At least in the general case, there's no way to be certain what encoding is used for a file -- the best you can do is a reasonable guess based on heuristics. You can eliminate some possibilities, but at best you're narrowing down the possibilities without confirming any one. For example, most of the ISO 8859 variants allow any byte value (or pattern of byte values), so almost any content could be encoded with almost any ISO 8859 variant (and I'm only using "almost" out of caution, not any certainty that you could eliminate any of the possibilities).
You can, however, make some reasonable guesses. For example, a file that start out with the three characters of a UTF-8 encoded BOM (EF BB BF), it's probably safe to assume it's really UTF-8. Likewise, if you see sequences like: 110xxxxx 10xxxxxx, it's a pretty fair guess that what you're seeing is encoded with UTF-8. You can eliminate the possibility that something is (correctly) UTF-8 enocded if you ever see a sequence like 110xxxxx 110xxxxx. (110xxxxx is a lead byte of a sequence, which must be followed by a non-lead byte, not another lead byte in properly encoded UTF-8).

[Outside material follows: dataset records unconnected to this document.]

(** [RunCommandBytes] writes the header with the tag, the total size and
    the command code, then the command bytes. An error of the device on
    writing or reading is returned as such. A response of fewer than ten
    bytes, after truncation to [maxCommandSize], is an unmarshalling
    error. Otherwise the tag is read from the first two bytes and the
    response code from bytes six to nine, the size field of the response
    is not looked at, and the bytes after the header are returned when
    the response code is [Success], or else the decoded error. *)
Theorem RunCommandBytes_frame `{Reflection} `{ResponseCodeTable} (fuel : nat) (tpm : device)
  (tag commandCode : Z) (commandBytes : list Z) :
  (forall e, Write tpm (frame tag commandCode commandBytes) = Some e ->
             RunCommandBytes (S (S fuel)) tpm tag commandCode commandBytes
             = (0, 0, None, Some (TPMWriteError e)))
  /\ (forall e, Write tpm (frame tag commandCode commandBytes) = None ->
                Read tpm (frame tag commandCode commandBytes) = Err e ->
                RunCommandBytes (S (S fuel)) tpm tag commandCode commandBytes
                = (0, 0, None, Some (TPMReadError e)))
  /\ (forall answer,
        Write tpm (frame tag commandCode commandBytes) = None ->
        Read tpm (frame tag commandCode commandBytes) = Ok answer ->
        RunCommandBytes (S (S fuel)) tpm tag commandCode commandBytes
        = let r := firstn maxCommandSize answer in
          if (length r <? 10)%nat then (0, 0, None, Some (UnmarshallingError ReadFailed))
          else
            match DecodeResponseCode commandCode (decode_be (firstn 4 (skipn 6 r))) with
            | Some err =>
              (decode_be (firstn 4 (skipn 6 r)), decode_be (firstn 2 r), None,
               Some (ResponseError err))
            | None =>
              (decode_be (firstn 4 (skipn 6 r)), decode_be (firstn 2 r),
               Some (skipn 10 r), None)
            end)
  /\ (10 + len commandBytes < 2 ^ 32 ->
      decode_be (firstn 4 (skipn 2 (frame tag commandCode commandBytes)))
      = len (frame tag commandCode commandBytes)).
Proof.
  assert (Hw : forall X (k : list Z -> X),
             match MarshalToBytes (S (S fuel))
                     [(commandHeader,
                       VStruct [VInt tag; VInt (wrap32 (10 + len commandBytes));
                                VInt commandCode])] with
             | Ok headerBytes => k (headerBytes ++ commandBytes)
             | Err err => k []
             end = k (frame tag commandCode commandBytes)).
  { intros X k. rewrite marshal_commandHeader. unfold frame.
    rewrite <- !app_assoc. reflexivity. }
  unfold RunCommandBytes. rewrite marshal_commandHeader.
  replace ((be 2 tag ++ be 4 (wrap32 (10 + len commandBytes)) ++ be 4 commandCode)
           ++ commandBytes)
    with (frame tag commandCode commandBytes)
    by (unfold frame; rewrite <- !app_assoc; reflexivity).
  split; [|split; [|split]].
  - intros e ->. reflexivity.
  - intros e -> ->. reflexivity.
  - intros answer -> ->. cbv zeta. rewrite unmarshal_responseHeader.
    destruct (length (firstn maxCommandSize answer) <? 10)%nat; [reflexivity|].
    reflexivity.
  - intros Hs. unfold frame.
    assert (Hl : 0 <= len commandBytes) by (unfold len; lia).
    replace (skipn 2 (be 2 tag ++ be 4 (wrap32 (10 + len commandBytes))
                      ++ be 4 commandCode ++ commandBytes))
      with (be 4 (wrap32 (10 + len commandBytes)) ++ be 4 commandCode ++ commandBytes)
      by reflexivity.
    replace (firstn 4 (be 4 (wrap32 (10 + len commandBytes)) ++ be 4 commandCode
                       ++ commandBytes))
      with (be 4 (wrap32 (10 + len commandBytes))) by reflexivity.
    unfold wrap32. rewrite Z.mod_small by lia.
    rewrite decode_be_be by (simpl; lia).
    unfold len. rewrite !length_app, !length_be. lia.
Qed.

You can try and guess the encoding using a 3rd party library, for example: http://glaforge.free.fr/wiki/index.php?wiki=GuessEncoding
Well, you can't. You could show kind of a "preview" (or should I say review?) with some sample data from the file so the user can check if it looks okay. Perhaps with the possibility of selecting different encoding options to help determine the correct one.